WHAT THIS TASK INVOLVES
Write out, word for word, every line from the one containing "option_bind]. do 2 eexists. split; [reflexivity|]." through the final line of the records.

[Stored data]
[Start of Attachment]

(* ===== verification/TreesRepair.v ===== *)
(** * gen_bitlen: repairing an overflow of the lengths

    [fix_overflow] moves leaves down until the code is complete again;
    [relength] hands out the lengths by the new counts. *)
From stdpp Require Import base numbers list sets.
From Stdlib Require Import ZArith Lia Bool.
From S2P Require Import Prelude Huffman Trees TreesShape TreesBitlen.

(** ** Sums over the lengths *)

Fixpoint total (c : nat -> Z) (n : nat) : Z := match n with O => 0 | S n' => total c n' + c n end.

Definition delta (j k : nat) : Z := if decide (j = k) then 1 else 0.

Lemma taken_ext c c' n : (forall k, (1 <= k <= n)%nat -> c k = c' k) -> taken c n = taken c' n.
Proof. induction n as [|n IH]; intros H; [done|]. cbn [taken]. rewrite IH, H by (intros; try apply H; lia). done. Qed.

Lemma total_ext c c' n : (forall k, (1 <= k <= n)%nat -> c k = c' k) -> total c n = total c' n.
Proof. induction n as [|n IH]; intros H; [done|]. cbn [total]. rewrite IH, H by (intros; try apply H; lia). done. Qed.

Lemma taken_scale a c n : taken (fun k => a * c k) n = a * taken c n.
Proof. induction n as [|n IH]; [cbn; lia|]. cbn [taken]. rewrite IH. lia. Qed.

Lemma total_add c c' n : total (fun k => c k + c' k) n = total c n + total c' n.
Proof. induction n as [|n IH]; [done|]. cbn [total]. rewrite IH. lia. Qed.

Lemma total_scale a c n : total (fun k => a * c k) n = a * total c n.
Proof. induction n as [|n IH]; [cbn; lia|]. cbn [total]. rewrite IH. lia. Qed.

Lemma total_delta j n : (1 <= j)%nat -> total (delta j) n = if decide (j <= n)%nat then 1 else 0.
Proof.
  intros Hj. induction n as [|n IH]; [by rewrite decide_False by lia|]. cbn [total]. rewrite IH. unfold delta.
  repeat case_decide; lia.
Qed.

Lemma total_nonneg c n : (forall k, 0 <= c k) -> 0 <= total c n.
Proof. intros H. induction n as [|n IH]; [done|]. cbn [total]. specialize (H (S n)). lia. Qed.

Lemma total_ge c n k : (forall j, 0 <= c j) -> (1 <= k <= n)%nat -> c k <= total c n.
Proof.
  intros H. induction n as [|n IH]; intros Hk; [lia|]. cbn [total]. destruct (decide (k = S n)) as [->|].
  - pose proof (total_nonneg c n H). lia.
  - specialize (IH ltac:(lia)). specialize (H (S n)). lia.
Qed.

Lemma taken_last c n : (forall k, (1 <= k <= n)%nat -> c k = 0) -> taken c (S n) = c (S n).
Proof.
  intros H. cbn [taken]. assert (E : taken c n = 0); [|lia].
  rewrite (taken_ext c (fun _ => 0 * 0)) by (intros k Hk; rewrite H by done; lia).
  rewrite (taken_scale 0 (fun _ => 0)). lia.
Qed.

Lemma total_last c n : (forall k, (1 <= k <= n)%nat -> c k = 0) -> total c (S n) = c (S n).
Proof.
  intros H. cbn [total]. assert (E : total c n = 0); [|lia].
  rewrite (total_ext c (fun _ => 0 * 0)) by (intros k Hk; rewrite H by done; lia).
  rewrite (total_scale 0 (fun _ => 0)). lia.
Qed.

(** The array holds the counts [c]. *)
Definition holds_counts (cnt : list Z) (c : nat -> Z) : Prop :=
  length cnt = 16%nat /\ forall l, (l <= 15)%nat -> aget cnt (Z.of_nat l) = Some (c l).

Lemma add_count_ok cnt c i k :
  holds_counts cnt c -> (i <= 15)%nat -> 0 <= c i + k < 2 ^ 16 ->
  exists cnt', add_count cnt (Z.of_nat i) k = Some cnt' /\ holds_counts cnt' (fun l => c l + k * delta i l).
Proof.
  intros [Hl Hc] Hi Hk. unfold add_count. rewrite Hc by done. cbn [mbind option_bind].
  assert (Ew : wrap 16 (c i + k) = c i + k) by (by apply Z.mod_small). rewrite Ew.
  destruct (aset_ok cnt (Z.of_nat i) (c i + k)) as (cnt' & -> & El & Hg); [lia|]. exists cnt'. split; [done|].
  split; [congruence|]. intros l Hl'. rewrite Hg. unfold delta.
  destruct (Z.eqb_spec (Z.of_nat l) (Z.of_nat i)).
  - rewrite decide_True by lia. replace l with i by lia. f_equal. lia.
  - rewrite decide_False by lia. rewrite Hc by done. f_equal. lia.
Qed.

(** The greatest length below the maximum that is in use. *)
Lemma find_bits_spec cnt c k :
  holds_counts cnt c -> (k <= 15)%nat -> (exists b, (1 <= b <= k)%nat /\ c b <> 0) ->
  exists b, find_bits (S k) cnt (Z.of_nat k) = Some (Z.of_nat b) /\ (1 <= b <= k)%nat /\ c b <> 0.
Proof.
  intros [Hl Hc]. induction k as [|k IH]; intros Hk (b & Hb & Hcb); [lia|]. cbn [find_bits].
  rewrite Hc by done. cbn [mbind option_bind]. destruct (Z.eqb_spec (c (S k)) 0) as [E|E].
  - replace (Z.of_nat (S k) - 1) with (Z.of_nat k) by lia. destruct IH as (b' & Eb & Hb' & Hcb'); [lia| |].
    { exists b. split; [|done]. assert (b <> S k) by (by intros ->). lia. }
    exists b'. split; [exact Eb|]. split; [lia|done].
  - exists (S k). split; [done|]. split; [lia|done].
Qed.

(** What the counts of a complete code meet, and the counts of [e] codes too many. *)
Record counts_ok (M : nat) (L e : Z) (c : nat -> Z) : Prop := {
  co_nonneg k : 0 <= c k;
  co_zero k : k = 0%nat \/ (M < k)%nat -> c k = 0;
  co_total : total c M = L;
  co_left : left_over c M = - e;
  co_max : 0 < e -> e + 1 <= c M }.
Lemma gen_bitlen_spec (H : tree_ok) :
  exists d' s', gen_bitlen W d s = Some (d', s') /\ bitlen_result d' s'.
Proof.
  unfold gen_bitlen, bitlen_result. rewrite (to_root H). cbn [mbind option_bind].
  assert (Hid : id ∈ nodes T) by left.
  destruct (set_dl_ok t id 0) as (t1 & -> & El1 & Hf1 & Hd1); [by apply H|by split|]. cbn [mbind option_bind].
  pose proof (to_heap H) as Hhl. pose proof (to_hmax H) as Hmax.
  assert (Hlen : length ns = Z.to_nat (HEAP_SIZE - (heap_max s + 1))) by (change HEAP_SIZE with 573; lia).
  change (Z.to_nat (MAX_BITS + 1)) with 16%nat. rewrite <- Hlen.
  destruct (bitlen_pass_nodes H t1) as (v & -> & P); [done..|]. cbn [mbind option_bind].
  destruct (pass_costs H t1 v Hf1 P) as [Vo Vs]. destruct P as [Pl Pd Pr Pf Pcl Pc Po _ _].
  assert (Hperm : id :: ns ≡ₚ nodes T) by (unfold nodes; cbn [root]; f_equiv; apply (to_below H)).
  destruct (to_M H) as [HM1 HM15].
  assert (Hns : (length ns <= 572)%nat).
  { pose proof (to_small H) as Hsm. rewrite <- Hperm in Hsm. cbn [length] in Hsm. lia. }
  destruct (leaf_counts_ok M id lt rt HM1) as (e & He & Hco).
  assert (Hs : (length (nodes T) <= 1000)%nat) by (pose proof (to_small H); lia).
  rewrite (ovf_of_nodes T M (to_M H) (to_nodup H) Hs _ Hperm), He in Po.
  set (c := leaf_count M T 0) in *.
  assert (Hcnt : forall l, cnt_of mc T M (id :: ns) l = c l).
  { intros l. apply (cnt_of_nodes stat mc T t M); try apply H; done. }
  assert (Hh : holds_counts (b_count v) c).
  { split; [done|]. intros l Hl. by rewrite Pc, Hcnt. }
  assert (Hmc : mc < id) by (apply (to_inner H); left).
  assert (Hlin : forall l, lengths_in mc (b_tree v) ns l = c l).
  { intros l. rewrite (lengths_in_cnt mc T M).
    - rewrite <- Hcnt. change (id :: ns) with ([id] ++ ns). unfold cnt_of. rewrite filter_app, length_app.
      rewrite filter_cons, decide_False by lia. done.
    - intros n Hn. apply Pd. by right. }
  assert (Hleaves : forall n, n ∈ leaves T -> n ∈ id :: ns).
  { intros n Hn. rewrite Hperm, nodes_perm. apply elem_of_app. by right. }
  assert (Hfar : forall n, n ∉ nodes T -> dlat (b_tree v) n = dlat t n).
  { intros n Hn. rewrite Pr by (by rewrite Hperm). rewrite Hd1. destruct (Z.eqb_spec n id) as [->|]; done. }
  rewrite Po. destruct (Z.eqb_spec (2 * e) 0) as [E|E].
  - do 2 eexists. split; [reflexivity|]. cbn [max_code stat_desc dyn_tree bl_count heap depth heap_len heap_max opt_len static_len].
    split_and!; try done. assert (e = 0) as -> by lia.
    apply (lengths_ok_intro M mc ns (leaves T) t (b_tree v) (b_count v) c); try done; [by apply leaf_nodes_below|congruence| |].
    + intros n. by rewrite Pf, Hf1.
    + intros n Hn. rewrite (Pd n) by auto. eexists. split; [|reflexivity].
      assert (Hd : (n, dep T n) ∈ depths T 0).
      { pose proof (Hleaves n Hn) as Hx. rewrite Hperm in Hx. rewrite <- (depths_fst T 0) in Hx.
        apply list_elem_of_fmap in Hx as ([n' k] & -> & Hx). cbn [fst].
        by rewrite (dep_spec T (to_nodup H) n' k Hx). }
      assert (Hne : n <> id) by (pose proof (to_leaf H n Hn); lia).
      cbn [depths] in Hd. apply elem_of_cons in Hd as [[= ? _]|Hd]; [done|].
      apply elem_of_app in Hd as [Hd|Hd]; apply depths_ge in Hd; lia.
  - assert (He0 : 0 < e) by (pose proof (too_deep_nonneg M T 0); lia).
    rewrite (to_max H).
    assert (HL : Z.of_nat (length (leaves T)) <= 573).
    { pose proof (to_small H). rewrite nodes_perm, length_app in *. lia. }
    destruct (fix_overflow_spec M (Z.of_nat (length (leaves T))) (Z.to_nat HEAP_SIZE) (b_count v) c e)
      as (cnt' & c' & -> & Hh' & Hco'); try done; [apply H|lia| |].
    { pose proof (co_max _ _ _ _ Hco He0). pose proof (total_ge c M M (co_nonneg _ _ _ _ Hco) ltac:(lia)) as Hge.
      rewrite (co_total _ _ _ _ Hco) in Hge. change HEAP_SIZE with 573. lia. }
    cbn [mbind option_bind]. rewrite Nat2Z.id.
    assert (Hrn : reverse ns ≡ₚ ns) by apply reverse_Permutation.
    assert (Hln : leaf_nodes mc (reverse ns) ≡ₚ leaves T).
    { etrans; [|apply leaf_nodes_below, H]. unfold leaf_nodes. by rewrite Hrn. }
    assert (Hnd : NoDup (id :: ns)) by (rewrite Hperm; apply H).
    destruct (relength_spec W mc M cnt' (heap s) c' (reverse ns) HEAP_SIZE (b_tree v) (b_opt v))
      as (t' & opt' & -> & Hl' & Hf' & Hex & Hcn & Hoth & Hopt); try done.
    + apply Hco'.
    + rewrite Hrn. by apply NoDup_cons in Hnd as [_ Hnd].
    + rewrite length_reverse. lia.
    + change HEAP_SIZE with 573. replace 573 with (heap_max s + 1 + Z.of_nat (length ns)) by lia.
      apply reads_rev; [lia|lia|]. rewrite (to_ns H). by apply take_ge.
    + rewrite (co_total _ _ _ _ Hco'), Hln. done.
    + intros m Hm. rewrite Pl, El1. apply (to_range H). rewrite <- Hperm. right. by rewrite <- Hrn.
    + cbn [mbind option_bind]. do 2 eexists. split; [reflexivity|].
      cbn [max_code stat_desc dyn_tree bl_count heap depth heap_len heap_max opt_len static_len]. split_and!; try done.
      * apply (lengths_ok_intro M mc (reverse ns) (leaves T) t t' cnt' c'); try done; [congruence| |].
        -- intros n. by rewrite Hf', Pf, Hf1.
        -- intros n Hn. apply Hex; [|by apply H]. rewrite Hrn. pose proof (to_leaf H n Hn).
           apply Hleaves, elem_of_cons in Hn as [->|Hn']; [lia|done].
      * intros n Hn. rewrite Hoth; [by apply Hfar|]. left. rewrite Hrn. intros Hx. apply Hn. rewrite <- Hperm. by right.
      * intros Ho. rewrite Hopt by (by rewrite (Vo Ho), wrap_idem). rewrite (Vo Ho), wrap_add_l, Hln, <- Z.add_assoc, <- sum_over_add.
        do 2 f_equal. apply sum_over_ext. intros n _. unfold change_cost, bit_cost, freq_at. rewrite Pf, Hf1. lia.
Qed.
End Lengths.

[End of Attachment]

YOUR RESPONSE
    + cbn [mbind option_bind]. do 2 eexists. split; [reflexivity|].
      cbn [max_code stat_desc dyn_tree bl_count heap depth heap_len heap_max opt_len static_len]. split_and!; try done.
      * apply (lengths_ok_intro M mc (reverse ns) (leaves T) t t' cnt' c'); try done; [congruence| |].
        -- intros n. by rewrite Hf', Pf, Hf1.
        -- intros n Hn. apply Hex; [|by apply H]. rewrite Hrn. pose proof (to_leaf H n Hn).
           apply Hleaves, elem_of_cons in Hn as [->|Hn']; [lia|done].
      * intros n Hn. rewrite Hoth; [by apply Hfar|]. left. rewrite Hrn. intros Hx. apply Hn. rewrite <- Hperm. by right.
      * intros Ho. rewrite Hopt by (by rewrite (Vo Ho), wrap_idem). rewrite (Vo Ho), wrap_add_l, Hln, <- Z.add_assoc, <- sum_over_add.
        do 2 f_equal. apply sum_over_ext. intros n _. unfold change_cost, bit_cost, freq_at. rewrite Pf, Hf1. lia.
Qed.
End Lengths.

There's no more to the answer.